Hoe het gebeurt, dat begrijp je niet. Op de Dagelijksche Groenmarkt in Den Haag zijn op enig moment een stuk of honderd mensen te zien. Maar als zij het terrein betreedt, zijn aller ogen op háár gericht.
Ze kan nog geen twintig zijn, misschien zelfs maar zestien of zeventien. Ze is lang, ik schat haar op 1 meter 90. Ze is vooral dun, ik heb oneerbiedige kennissen die haar zouden rangschikken onder de categorie ‘aangeklede bezemsteel’. Haar benen zijn haar opvallendste attribuut, niet alleen lang en zéér slank, maar wel heel erg lang en wel heel erg slank. Zó lang dat mijn achternichtje uitroept: ‘Die benen zijn net zo lang als ik!’ Nou, niet overdrijven. Bovendien moet erbij vermeld worden dat mijn achternichtje niet buitengewoon lang van stuk is. Dan roep je al gauw zoiets.
Niet alleen lang en slank, maar ook grotendeels zichtbaar voor het blote oog.
Ze telefoneert. Zo’n meisje telefoneert namelijk altijd. Ze heeft hier een afspraak – halverwege de Dagelijksche Groenmarkt stopt ze en draait om, loopt een paar meter en draait opnieuw om, en beëindigt het telefoongesprek. Het is duidelijk wat hier gebeurt: ze heeft afgesproken met een amant en die is niet op tijd. Ik hoor niet wat ze zegt, maar haar houding zegt: ‘Hee, hallo zeg, komt er nog wat van?’
Dan ziet ze, door de enorme glazen van haar zonnebril, dat mijn telelens op haar gericht is.
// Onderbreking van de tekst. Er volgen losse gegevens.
(* ===== verification/Dhcp.v ===== *)
(** * kernel/net/net.c: DHCP and bringing the network up

    The messages to the server, the options of its answers, and the steps of
    [net_dhcp_init], [net_init] and [net_ping].  A loop that waits for the network is one
    turn, which ends with [Ret] or sleeps with [Block]. *)
From S2P Require Import Prelude RawMem Pmm Heap VfsTypes Ramfs Task TaskRing Sched FsKcalls Net.
Local Open Scope kernel_scope.

(** [kernel/net/net.c 86-93] *)
Definition DHCP_SERVER_PORT : Z := 67.
Definition DHCP_CLIENT_PORT : Z := 68.
Definition DHCP_OP_BOOTREQUEST : Z := 1.
Definition DHCP_OP_BOOTREPLY : Z := 2.
Definition DHCP_HTYPE_ETHERNET : Z := 1.
Definition DHCP_MAGIC_COOKIE : Z := 0x63825363.
(** [kernel/net/net.c 95-104] *)
Definition DHCP_OPT_PAD : Z := 0.
Definition DHCP_OPT_SUBNET_MASK : Z := 1.
Definition DHCP_OPT_ROUTER : Z := 3.
Definition DHCP_OPT_DNS : Z := 6.
Definition DHCP_OPT_REQUESTED_IP : Z := 50.
Definition DHCP_OPT_MSG_TYPE : Z := 53.
Definition DHCP_OPT_SERVER_ID : Z := 54.
Definition DHCP_OPT_PARAM_LIST : Z := 55.
Definition DHCP_OPT_END : Z := 255.
(** [kernel/net/net.c 106-110] *)
Definition DHCP_MSG_DISCOVER : Z := 1.
Definition DHCP_MSG_OFFER : Z := 2.
Definition DHCP_MSG_REQUEST : Z := 3.
Definition DHCP_MSG_ACK : Z := 5.
Definition DHCP_MSG_NAK : Z := 6.
Definition SIZEOF_DHCP_HEADER : Z := 236.

(** [kernel/net/net.c: dhcp_put_option] *)
Definition dhcp_put_option (code : Z) (data : list Z) : list Z := [code; Z.of_nat (length data)] ++ data.
(** The bytes of a [DhcpHeader] of ours. [kernel/net/net.c 112-129] *)
Definition dhcp_header (xid : Z) (mac : list Z) : list Z :=
  [DHCP_OP_BOOTREQUEST; DHCP_HTYPE_ETHERNET; 6; 0] ++ be32 xid ++ replicate 20 0 ++ mac ++ replicate 10 0 ++ replicate 192 0.
(** [kernel/net/net.c: dhcp_send 582-614] *)
Definition dhcp_message (xid : Z) (mac : list Z) (msg_type : Z) (requested_ip server_id : Ipv4Addr) (include_server_id : bool) : list Z :=
  dhcp_header xid mac ++ be32 DHCP_MAGIC_COOKIE ++ dhcp_put_option DHCP_OPT_MSG_TYPE [msg_type] ++
  (if msg_type =? DHCP_MSG_REQUEST then
     dhcp_put_option DHCP_OPT_REQUESTED_IP (ip_bytes requested_ip) ++
     (if include_server_id then dhcp_put_option DHCP_OPT_SERVER_ID (ip_bytes server_id) else [])
   else []) ++
  dhcp_put_option DHCP_OPT_PARAM_LIST [DHCP_OPT_SUBNET_MASK; DHCP_OPT_ROUTER; DHCP_OPT_DNS] ++ [DHCP_OPT_END].

(** What the options of an answer say. *)
Record DhcpOpts := MkOpts { op_type : Z; op_mask : Ipv4Addr; op_router : Ipv4Addr; op_server : Ipv4Addr; op_dns : Ipv4Addr }.
(** One option: its value begins at [v]. [kernel/net/net.c: dhcp_handle_reply 673-692] *)
Definition dhcp_option (opt : list Z) (code olen v : Z) (o : DhcpOpts) : option DhcpOpts :=
  if (code =? DHCP_OPT_MSG_TYPE) && (1 <=? olen) then
    t ← opt !!z v; Some (MkOpts t (op_mask o) (op_router o) (op_server o) (op_dns o))
  else if olen <? 4 then Some o
  else if code =? DHCP_OPT_SUBNET_MASK then ip ← ip_field opt v; Some (MkOpts (op_type o) ip (op_router o) (op_server o) (op_dns o))
  else if code =? DHCP_OPT_ROUTER then ip ← ip_field opt v; Some (MkOpts (op_type o) (op_mask o) ip (op_server o) (op_dns o))
  else if code =? DHCP_OPT_DNS then ip ← ip_field opt v; Some (MkOpts (op_type o) (op_mask o) (op_router o) (op_server o) ip)
  else if code =? DHCP_OPT_SERVER_ID then ip ← ip_field opt v; Some (MkOpts (op_type o) (op_mask o) (op_router o) ip (op_dns o))
  else Some o.
(** Each turn goes at least a byte further. [kernel/net/net.c: dhcp_handle_reply 662-695] *)
Fixpoint dhcp_options (fuel : nat) (opt : list Z) (opt_len i : Z) (o : DhcpOpts) : option DhcpOpts :=
  if opt_len <=? i then Some o
  else match fuel with
  | O => None
  | S fuel' =>
      code ← opt !!z i;
      if code =? DHCP_OPT_PAD then dhcp_options fuel' opt opt_len (u16 (i + 1)) o
      else if code =? DHCP_OPT_END then Some o
      else if opt_len <=? i + 1 then Some o
      else
        olen ← opt !!z (i + 1);
        if opt_len <? i + 2 + olen then Some o
        else o' ← dhcp_option opt code olen (i + 2) o; dhcp_options fuel' opt opt_len (u16 (i + 2 + olen)) o'
  end.

Section Dhcp.
Context {E : Type} `{NH : NetHost E}.
Local Abbreviation net := (Net.net (E := E)).

(** [kernel/net/net.c: dhcp_send] *)
Definition dhcp_send (msg_type : Z) (requested_ip server_id : Ipv4Addr) (include_server_id : bool) : M net unit :=
  n ← net_get id;
  let packet := dhcp_message (dh_xid (nt_dhcp n)) (na_mac (nt_addr n)) msg_type requested_ip server_id include_server_id in
  let len := u16 (SIZEOF_UDP_HEADER + Z.of_nat (length packet)) in
  ipv4_send_from zero_ip broadcast_ip BROADCAST_MAC IPV4_PROTO_UDP
    (be16 DHCP_CLIENT_PORT ++ be16 DHCP_SERVER_PORT ++ be16 len ++ [0; 0] ++ packet) len.

(** What an answer changes. [kernel/net/net.c: dhcp_handle_reply 699-717] *)
Definition dhcp_take (o : DhcpOpts) (ip : Ipv4Addr) (d : Dhcp) : Dhcp :=
  if (op_type o =? DHCP_MSG_OFFER) && negb (dh_offer d) then
    MkDhcp true (dh_ack d) (dh_nak d) (dh_xid d) ip (op_server o) (op_mask o) (op_router o) (op_dns o)
  else if op_type o =? DHCP_MSG_ACK then
    MkDhcp (dh_offer d) true (dh_nak d) (dh_xid d) ip (dh_server d) (op_mask o) (op_router o) (op_dns o)
  else if op_type o =? DHCP_MSG_NAK then
    MkDhcp (dh_offer d) (dh_ack d) true (dh_xid d) (dh_ip d) (dh_server d) (dh_mask d) (dh_gw d) (op_dns o)
  else MkDhcp (dh_offer d) (dh_ack d) (dh_nak d) (dh_xid d) (dh_ip d) (dh_server d) (dh_mask d) (dh_gw d) (op_dns o).
(** [kernel/net/net.c: dhcp_handle_reply] *)
Definition dhcp_handle_reply (src_ip : Ipv4Addr) (src_port : Z) (data : list Z) (len : Z) : M net unit :=
  if len <? SIZEOF_DHCP_HEADER + 4 then mret tt
  else
    n ← net_get id;
    let d := nt_dhcp n in
    op ← lift (data !!z 0); xid ← lift (raw_field data 4 4); chaddr ← lift (read_range data 28 6);
    if negb (op =? DHCP_OP_BOOTREPLY) || negb (net_htonl xid =? dh_xid d) || negb (bool_decide (chaddr = na_mac (nt_addr n))) then mret tt
    else
      cookie ← lift (raw_field data SIZEOF_DHCP_HEADER 4);
      if negb (net_htonl cookie =? DHCP_MAGIC_COOKIE) then mret tt
      else
        let opt := drop (Z.to_nat (SIZEOF_DHCP_HEADER + 4)) data in
        let opt_len := u16 (u16 (len - SIZEOF_DHCP_HEADER) - 4) in
        o ← lift (dhcp_options (Z.to_nat opt_len) opt opt_len 0 (MkOpts 0 zero_ip zero_ip src_ip (dh_dns d)));
        yiaddr ← lift (ip_field data 16);
        net_upd (set_nt_dhcp (dhcp_take o yiaddr d)).

(** ** Bringing the network up *)

(** One turn of the loop; [last] is the time of the last request, [first] says there was none.
    [kernel/net/net.c: arp_resolve] *)
Definition arp_resolve_turn (ip : Ipv4Addr) (start timeout_ms last : Z) (first : bool) : M net (sys_res (option (list Z)) * (Z * bool)) :=
  now ← on_host nh_uptime_ms;
  m ← arp_lookup ip;
  if timeout_ms <=? u64 (now - start) then mret (Ret m, (last, first))
  else match m with
  | Some mac => mret (Ret m, (last, first))
  | None =>
      now ← on_host nh_uptime_ms;
      if first || (300 <=? u64 (now - last)) then
        arp_send_request ip;;
        last ← on_host nh_uptime_ms;
        mret (Block 5, (last, false))
      else mret (Block 5, (last, first))
  end.

(** The addresses of the machine; then the gateway is asked for. [kernel/net/net.c: net_init 804-812] *)
Definition net_init_start (ip gw mask : Ipv4Addr) : M net unit :=
  mac ← on_host nh_nic_mac;
  net_upd (λ n, set_nt_arp (replicate ARP_CACHE_SIZE zero_arp) (nt_arp_next n)
    (set_nt_addr (MkAddr mac ip gw mask (ipv4_from_bytes (ip_a gw) (ip_b gw) (ip_c gw) 3) (na_up (nt_addr n))) n)).
(** [kernel/net/net.c: net_init 817-817] *)
Definition net_init_done : M net unit :=
  net_upd (λ n, let a := nt_addr n in set_nt_addr (MkAddr (na_mac a) (na_ip a) (na_gw a) (na_mask a) (na_dns a) true) n).

(** [kernel/net/net.c: net_dhcp_init 722-744] *)
Definition dhcp_start : M net unit :=
  mac ← on_host nh_nic_mac;
  a ← lift (mac !!z 2); b ← lift (mac !!z 3); c ← lift (mac !!z 4); d ← lift (mac !!z 5);
  let xid := Z.lor (Z.lor (Z.shiftl a 24) (Z.shiftl b 16)) (Z.lor (Z.shiftl c 8) d) in
  net_upd (λ n,
    set_nt_addr (MkAddr mac zero_ip zero_ip zero_ip (na_dns (nt_addr n)) (na_up (nt_addr n)))
    (set_nt_arp (replicate ARP_CACHE_SIZE zero_arp) (nt_arp_next n)
    (set_nt_udp DHCP_CLIENT_PORT true
    (let d := nt_dhcp n in set_nt_dhcp (MkDhcp false false false xid (dh_ip d) (dh_server d) (dh_mask d) (dh_gw d) zero_ip) n))));;
  dhcp_send DHCP_MSG_DISCOVER zero_ip zero_ip false.
(** One turn of a wait for an answer: whether there was one, or a sleep, with the spins after it.
    [kernel/net/net.c: net_dhcp_init 746-757] *)
Definition dhcp_wait (got : Dhcp → bool) (resend : M net unit) (timeout_ms spins : Z) : M net (sys_res bool * Z) :=
  d ← net_get nt_dhcp;
  if got d then mret (Ret true, spins)
  else if u64 (timeout_ms * 50000) <=? spins then mret (Ret false, spins)
  else
    (if (0 <? spins) && (spins mod 300000 =? 0) then resend else mret tt);;
    mret (Block 1, u64 (spins + 50000)).
Definition dhcp_offer_turn : Z → Z → M net (sys_res bool * Z) := dhcp_wait dh_offer (dhcp_send DHCP_MSG_DISCOVER zero_ip zero_ip false).
(** [kernel/net/net.c: net_dhcp_init 765-765] *)
Definition dhcp_request : M net unit := d ← net_get nt_dhcp; dhcp_send DHCP_MSG_REQUEST (dh_ip d) (dh_server d) true.
(** [kernel/net/net.c: net_dhcp_init 767-778] *)
Definition dhcp_ack_turn : Z → Z → M net (sys_res bool * Z) := dhcp_wait (λ d, dh_ack d || dh_nak d) dhcp_request.
(** With an ACK the addresses are taken, with a NAK not. [kernel/net/net.c: net_dhcp_init 780-791] *)
Definition dhcp_accept : M net bool :=
  d ← net_get nt_dhcp;
  if dh_nak d then mret false
  else udp_listen 0 false;; net_init_start (dh_ip d) (dh_gw d) (dh_mask d);; mret true.
(** After [net_init]. [kernel/net/net.c: net_dhcp_init 792-793] *)
Definition dhcp_done : M net unit :=
  net_upd (λ n, let a := nt_addr n in let dns := dh_dns (nt_dhcp n) in
    if ipv4_equal dns zero_ip then n else set_nt_addr (MkAddr (na_mac a) (na_ip a) (na_gw a) (na_mask a) dns (na_up a)) n).

(** One turn of the wait for the answer to a ping. [kernel/net/net.c: net_ping 845-857] *)
Definition ping_turn (timeout_ms spins : Z) : M net (sys_res Z * Z) :=
  p ← net_get nt_ping;
  if u64 (timeout_ms * 50000) <=? spins then mret (Ret 0, spins)
  else if pg_received p then mret (Ret 1, spins)
  else mret (Block 0, spins + 1).
End Dhcp.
Ze neemt snel achtereen een aantal poses aan, zoals een fotomodel zou doen – hoofd in de nek, benen gekruist, benen een beetje uit elkaar, opnieuw gekruist, de middelhoge hakjes duidelijker zichtbaar, en zo voort. Ik maak gehoorzaam de bijbehorende foto’s.
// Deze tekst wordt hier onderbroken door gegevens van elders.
(* ===== verification/NetRecv.v ===== *)
(** * kernel/net/net.c: what arrives

    Frames from the network card and packets of the loopback, down to the sockets of
    inet.c.  The state is that of inet.c over that of net.c: the instance of [InetHost] here
    is the one of the kernel. *)
From S2P Require Import Prelude RawMem Pmm Heap VfsTypes Ramfs Task TaskRing Sched FsKcalls Socket Net Inet Dhcp.
Local Open Scope kernel_scope.

Section NetHost.
Context {E : Type} `{KM : KernelMem E} `{NH : NetHost E}.
Local Abbreviation net := (Net.net (E := E)).

(** Memory and the rest of the kernel as inet.c sees them through net.c. *)
#[export] Instance net_mem : KernelMem net := lens_mem nw_host (λ e n, Net (nw_st n) e).
#[export] Instance net_mem_laws {KL : @KernelMemLaws E KM} : KernelMemLaws net.
Proof. refine (lens_mem_laws nw_host (λ e n, Net (nw_st n) e) _ _); [done|]. by intros []. Qed.
#[export] Instance net_inet_host : InetHost net := {
  ih_send dst protocol bs := ipv4_send dst protocol bs (Z.of_nat (length bs));
  ih_udp_send dst src_port dst_port bs := udp_send dst src_port dst_port bs (Z.of_nat (length bs));
  ih_local_ip := net_local_ip;
  ih_is_up := net_is_up;
  ih_uptime_ms := on_host nh_uptime_ms;
  ih_rdtsc := on_host nh_rdtsc;
  ih_wake_waiters := on_host nh_wake_waiters;
  ih_fd_alloc := on_host nh_fd_alloc;
  ih_fd_set fd node flags := on_host (nh_fd_set fd node flags);
  ih_file_ops p := on_host (nh_file_ops p)
}.
End NetHost.

Section NetRecv.
Context {E : Type} `{KM : KernelMem E} `{NH : NetHost E}.
Local Abbreviation inetst := (Inet.inetst (L := net (E := E))).
(** The address of [inet_sockets]. *)
Context (inet_sockets : Z).
Definition on_net {A} (m : M (net (E := E)) A) : M inetst A := on_ih m.

(** [kernel/net/net.c: udp_handle_packet] *)
Definition udp_handle_packet (src_ip : Ipv4Addr) (data : list Z) (len : Z) : M inetst unit :=
  if len <? SIZEOF_UDP_HEADER then mret tt
  else
    sp ← lift (raw_field data 0 2); dp ← lift (raw_field data 2 2); ul ← lift (raw_field data 4 2);
    let udp_len := Z.min (net_htons ul) len in
    let payload_len := u16 (udp_len - SIZEOF_UDP_HEADER) in
    let payload := drop (Z.to_nat SIZEOF_UDP_HEADER) data in
    n ← on_net (net_get id);
    if nt_udp_cb n && (net_htons dp =? nt_udp_port n) then on_net (dhcp_handle_reply src_ip (net_htons sp) payload payload_len)
    else inet_udp_deliver src_ip (net_htons sp) (net_htons dp) payload payload_len.
(** [kernel/net/net.c: ipv4_dispatch] *)
Definition ipv4_dispatch (src_ip : Ipv4Addr) (protocol : Z) (payload : list Z) (len : Z) : M inetst unit :=
  if protocol =? IPV4_PROTO_ICMP then on_net (icmp_handle_packet src_ip payload len)
  else if protocol =? IPV4_PROTO_UDP then udp_handle_packet src_ip payload len
  else if protocol =? IPV4_PROTO_TCP then inet_tcp_deliver inet_sockets src_ip payload len
  else mret tt.
(** [kernel/net/net.c: ipv4_handle_packet] *)
Definition ipv4_handle_packet (data : list Z) (len : Z) : M inetst unit :=
  if len <? SIZEOF_IPV4_HEADER then mret tt
  else
    vi ← lift (data !!z 0); protocol ← lift (data !!z 9); tl ← lift (raw_field data 2 2);
    src_ip ← lift (ip_field data 12); dst_ip ← lift (ip_field data 16);
    let version := Z.shiftr vi 4 in
    let ihl_words := Z.land vi 0xF in
    let header_len := u16 (ihl_words * 4) in
    if negb (version =? 4) || (ihl_words <? 5) || (len <? header_len) then mret tt
    else
      a ← on_net (net_get nt_addr);
      let have_ip := negb (ipv4_equal (na_ip a) zero_ip) in
      if have_ip && negb (ipv4_equal dst_ip (na_ip a)) && negb (ipv4_equal dst_ip broadcast_ip) then mret tt
      else
        let total_len := Z.min (net_htons tl) len in
        let payload_len := u16 (total_len - header_len) in
        if have_ip || (protocol =? IPV4_PROTO_UDP) then ipv4_dispatch src_ip protocol (drop (Z.to_nat header_len) data) payload_len
        else mret tt.
(** [kernel/net/net.c: net_handle_frame] *)
Definition net_handle_frame (frame : list Z) (len : Z) : M inetst unit :=
  if len <? SIZEOF_ETH_HEADER then mret tt
  else
    et ← lift (raw_field frame 12 2);
    let payload := drop (Z.to_nat SIZEOF_ETH_HEADER) frame in
    let payload_len := u16 (len - SIZEOF_ETH_HEADER) in
    if net_htons et =? ETHERTYPE_ARP then on_net (arp_handle_packet payload payload_len)
    else if net_htons et =? ETHERTYPE_IPV4 then ipv4_handle_packet payload payload_len
    else mret tt.

(** The packets that were there at the start. [kernel/net/net.c: net_loopback_poll 403-410] *)
Fixpoint loopback_loop (n : nat) : M inetst unit :=
  match n with
  | O => mret tt
  | S n' =>
      w ← on_net (net_get id);
      p ← lift (nt_loop w !!z nt_loop_head w);
      on_net (net_upd (set_nt_loop (nt_loop w) ((nt_loop_head w + 1) mod Z.of_nat LOOPBACK_QUEUE) (nt_loop_count w - 1)));;
      ipv4_dispatch (lp_addr p) (lp_protocol p) (lp_data p) (lp_len p);;
      loopback_loop n'
  end.
(** [kernel/net/net.c: net_loopback_poll] *)
Definition net_loopback_poll : M inetst unit := n ← on_net (net_get nt_loop_count); loopback_loop (Z.to_nat n).
End NetRecv.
En ze vindt het heel gewoon dat de mensen naar haar kijken, opmerkingen maken over haar opzienbarende verschijning – zo kijken de mensen, zowel mannen als vrouwen, nu eenmaal naar haar.
Dit duurt even, tot ze ineens strak kijkt in de richting van het Buitenhof; na een seconde of twee begint ze ook in die richting te lopen, korte pasjes, een heel klein beetje gehinderd door het strakke zwarte rokje dat nog niet halverwege haar bovenbenen reikt.
We kijken allemaal gespannen toe. Komt daar de Porsche van haar vriend, een rijke man type James Bond, van tussen de 35 en 40 jaar?
Achter De Bonneterie uit komt een jongen van twintig jaar in een spijkerbroek met geruit overhemd, ik zie hem maar kort, maar de titel ‘Meedogenloze Jongen’ komt me voor de geest – ik lees de verkeerde boeken.
Ze ontmoeten elkaar op de hoek, zij kust hem op de wang, ze moet ietsje bukken want hij is een paar centimeter kleiner dan zij. Zij neemt zijn arm en samen verdwijnen ze, de Passage in.
Het wordt iets donkerder op de Dagelijksche Groenmarkt.